YOUR GOAL: Reproduce precisely the lines between the start of the data below and the line with "Lemma groupby_filter l", both included.

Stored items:
======
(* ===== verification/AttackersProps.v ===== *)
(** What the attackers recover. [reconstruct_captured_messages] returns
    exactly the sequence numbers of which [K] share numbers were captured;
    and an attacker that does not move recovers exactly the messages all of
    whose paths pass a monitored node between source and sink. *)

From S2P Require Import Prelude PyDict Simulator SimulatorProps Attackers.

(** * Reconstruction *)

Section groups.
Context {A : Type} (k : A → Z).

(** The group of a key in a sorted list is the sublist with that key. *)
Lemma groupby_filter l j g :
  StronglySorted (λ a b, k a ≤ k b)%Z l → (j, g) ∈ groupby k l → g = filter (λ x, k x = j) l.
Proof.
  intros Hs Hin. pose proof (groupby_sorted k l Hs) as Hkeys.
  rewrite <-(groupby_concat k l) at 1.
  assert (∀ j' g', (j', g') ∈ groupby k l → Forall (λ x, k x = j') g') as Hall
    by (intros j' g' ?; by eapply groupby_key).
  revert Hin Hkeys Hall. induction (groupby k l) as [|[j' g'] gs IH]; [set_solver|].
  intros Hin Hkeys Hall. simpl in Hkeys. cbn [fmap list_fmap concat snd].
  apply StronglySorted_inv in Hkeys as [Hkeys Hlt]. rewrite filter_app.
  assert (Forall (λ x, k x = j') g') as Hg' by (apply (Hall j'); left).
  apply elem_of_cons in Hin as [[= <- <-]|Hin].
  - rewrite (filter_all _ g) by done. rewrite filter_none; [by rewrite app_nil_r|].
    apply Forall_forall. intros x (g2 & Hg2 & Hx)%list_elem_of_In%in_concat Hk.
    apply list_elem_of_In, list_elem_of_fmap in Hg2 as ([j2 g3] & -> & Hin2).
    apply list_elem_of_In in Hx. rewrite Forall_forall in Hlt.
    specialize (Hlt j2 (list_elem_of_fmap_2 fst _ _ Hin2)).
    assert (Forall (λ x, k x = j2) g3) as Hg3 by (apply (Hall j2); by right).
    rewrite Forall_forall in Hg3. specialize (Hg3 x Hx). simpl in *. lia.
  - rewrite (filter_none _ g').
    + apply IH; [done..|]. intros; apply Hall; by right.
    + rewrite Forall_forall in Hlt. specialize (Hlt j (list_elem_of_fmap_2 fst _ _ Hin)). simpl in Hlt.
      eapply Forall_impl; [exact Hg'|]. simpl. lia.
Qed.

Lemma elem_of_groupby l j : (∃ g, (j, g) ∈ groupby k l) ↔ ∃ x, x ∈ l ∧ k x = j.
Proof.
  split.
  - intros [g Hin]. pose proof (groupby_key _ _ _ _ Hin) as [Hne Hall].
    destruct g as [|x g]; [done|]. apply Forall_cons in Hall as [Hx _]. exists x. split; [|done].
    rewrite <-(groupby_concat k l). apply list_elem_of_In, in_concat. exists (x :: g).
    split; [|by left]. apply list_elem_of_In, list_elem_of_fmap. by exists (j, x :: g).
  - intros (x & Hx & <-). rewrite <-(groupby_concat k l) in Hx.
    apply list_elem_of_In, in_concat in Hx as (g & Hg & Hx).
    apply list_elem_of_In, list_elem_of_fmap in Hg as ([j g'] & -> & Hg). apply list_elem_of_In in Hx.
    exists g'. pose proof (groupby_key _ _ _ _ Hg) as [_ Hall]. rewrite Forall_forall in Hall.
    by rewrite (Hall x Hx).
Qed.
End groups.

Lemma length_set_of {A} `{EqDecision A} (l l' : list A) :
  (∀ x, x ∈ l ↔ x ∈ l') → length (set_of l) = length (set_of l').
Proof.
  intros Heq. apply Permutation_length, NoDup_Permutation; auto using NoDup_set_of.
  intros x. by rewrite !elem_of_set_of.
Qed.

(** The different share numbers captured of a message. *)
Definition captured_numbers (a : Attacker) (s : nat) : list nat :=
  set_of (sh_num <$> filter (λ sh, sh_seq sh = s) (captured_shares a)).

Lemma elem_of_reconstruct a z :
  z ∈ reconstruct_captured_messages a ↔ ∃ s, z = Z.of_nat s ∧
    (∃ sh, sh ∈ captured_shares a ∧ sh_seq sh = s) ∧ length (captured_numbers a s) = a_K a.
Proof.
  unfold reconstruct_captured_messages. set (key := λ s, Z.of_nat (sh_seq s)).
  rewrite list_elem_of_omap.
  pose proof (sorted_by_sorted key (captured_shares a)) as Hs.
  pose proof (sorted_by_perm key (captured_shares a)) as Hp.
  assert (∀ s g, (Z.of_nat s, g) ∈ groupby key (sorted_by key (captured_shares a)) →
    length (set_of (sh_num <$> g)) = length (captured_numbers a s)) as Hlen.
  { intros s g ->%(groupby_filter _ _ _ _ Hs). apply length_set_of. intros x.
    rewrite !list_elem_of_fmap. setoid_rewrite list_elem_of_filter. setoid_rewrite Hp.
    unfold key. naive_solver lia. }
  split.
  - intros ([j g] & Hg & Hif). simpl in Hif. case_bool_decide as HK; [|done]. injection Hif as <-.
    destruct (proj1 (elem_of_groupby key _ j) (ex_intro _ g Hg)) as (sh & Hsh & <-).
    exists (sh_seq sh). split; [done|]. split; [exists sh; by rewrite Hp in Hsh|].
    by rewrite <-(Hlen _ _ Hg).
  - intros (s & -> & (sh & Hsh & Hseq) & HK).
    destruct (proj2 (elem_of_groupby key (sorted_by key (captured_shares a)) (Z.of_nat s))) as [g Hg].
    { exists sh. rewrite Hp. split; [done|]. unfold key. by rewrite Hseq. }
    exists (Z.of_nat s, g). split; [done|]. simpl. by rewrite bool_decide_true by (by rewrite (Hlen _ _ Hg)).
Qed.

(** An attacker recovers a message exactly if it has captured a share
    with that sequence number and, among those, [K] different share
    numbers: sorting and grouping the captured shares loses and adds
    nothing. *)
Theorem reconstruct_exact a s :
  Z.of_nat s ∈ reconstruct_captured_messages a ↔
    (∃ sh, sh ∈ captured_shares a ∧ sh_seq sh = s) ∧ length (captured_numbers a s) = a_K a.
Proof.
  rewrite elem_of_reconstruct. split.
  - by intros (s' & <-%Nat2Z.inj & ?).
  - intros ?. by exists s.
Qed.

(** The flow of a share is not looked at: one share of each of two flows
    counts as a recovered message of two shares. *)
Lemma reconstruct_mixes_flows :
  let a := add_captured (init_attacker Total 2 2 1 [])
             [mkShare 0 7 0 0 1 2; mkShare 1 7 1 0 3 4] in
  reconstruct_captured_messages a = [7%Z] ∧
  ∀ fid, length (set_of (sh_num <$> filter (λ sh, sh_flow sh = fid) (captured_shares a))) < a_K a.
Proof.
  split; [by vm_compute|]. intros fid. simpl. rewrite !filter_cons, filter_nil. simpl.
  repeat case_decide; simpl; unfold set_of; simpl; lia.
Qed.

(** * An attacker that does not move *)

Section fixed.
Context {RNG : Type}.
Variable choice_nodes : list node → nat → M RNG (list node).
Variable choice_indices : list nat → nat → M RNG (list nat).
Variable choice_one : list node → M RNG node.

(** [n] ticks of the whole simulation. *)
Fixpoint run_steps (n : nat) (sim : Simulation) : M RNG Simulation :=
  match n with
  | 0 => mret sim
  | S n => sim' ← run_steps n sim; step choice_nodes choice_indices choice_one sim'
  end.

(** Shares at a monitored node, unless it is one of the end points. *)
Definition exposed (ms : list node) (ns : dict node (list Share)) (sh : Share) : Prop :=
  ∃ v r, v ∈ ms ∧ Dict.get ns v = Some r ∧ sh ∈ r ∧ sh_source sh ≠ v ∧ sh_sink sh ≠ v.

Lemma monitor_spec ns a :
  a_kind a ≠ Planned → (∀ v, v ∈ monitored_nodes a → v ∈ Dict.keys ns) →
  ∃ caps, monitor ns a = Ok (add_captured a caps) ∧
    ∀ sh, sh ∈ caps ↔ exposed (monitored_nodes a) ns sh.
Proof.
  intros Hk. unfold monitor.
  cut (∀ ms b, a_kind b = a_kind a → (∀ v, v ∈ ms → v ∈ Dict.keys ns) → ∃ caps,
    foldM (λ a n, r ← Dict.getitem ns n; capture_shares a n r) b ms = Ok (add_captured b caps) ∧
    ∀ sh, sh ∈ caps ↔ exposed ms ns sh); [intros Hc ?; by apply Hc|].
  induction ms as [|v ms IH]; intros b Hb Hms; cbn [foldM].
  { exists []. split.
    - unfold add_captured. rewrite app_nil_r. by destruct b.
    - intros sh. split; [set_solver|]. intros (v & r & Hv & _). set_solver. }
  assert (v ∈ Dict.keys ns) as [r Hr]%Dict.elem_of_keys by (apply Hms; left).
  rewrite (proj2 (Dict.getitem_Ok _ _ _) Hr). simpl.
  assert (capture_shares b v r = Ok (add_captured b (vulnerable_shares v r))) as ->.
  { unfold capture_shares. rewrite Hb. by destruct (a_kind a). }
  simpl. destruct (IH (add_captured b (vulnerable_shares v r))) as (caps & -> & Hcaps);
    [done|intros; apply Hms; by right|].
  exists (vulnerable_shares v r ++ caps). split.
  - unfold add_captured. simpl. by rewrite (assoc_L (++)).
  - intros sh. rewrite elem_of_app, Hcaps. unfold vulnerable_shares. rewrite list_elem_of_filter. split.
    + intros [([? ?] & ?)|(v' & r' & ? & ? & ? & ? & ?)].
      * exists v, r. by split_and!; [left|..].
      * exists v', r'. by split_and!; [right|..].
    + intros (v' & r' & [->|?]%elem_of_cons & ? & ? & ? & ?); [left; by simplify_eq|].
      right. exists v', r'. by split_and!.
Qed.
======
RESPONSE TO THE EXERCISE:
(* ===== verification/AttackersProps.v ===== *)
(** What the attackers recover. [reconstruct_captured_messages] returns
    exactly the sequence numbers of which [K] share numbers were captured;
    and an attacker that does not move recovers exactly the messages all of
    whose paths pass a monitored node between source and sink. *)

From S2P Require Import Prelude PyDict Simulator SimulatorProps Attackers.

(** * Reconstruction *)

Section groups.
Context {A : Type} (k : A → Z).

(** The group of a key in a sorted list is the sublist with that key. *)
Lemma groupby_filter l j g :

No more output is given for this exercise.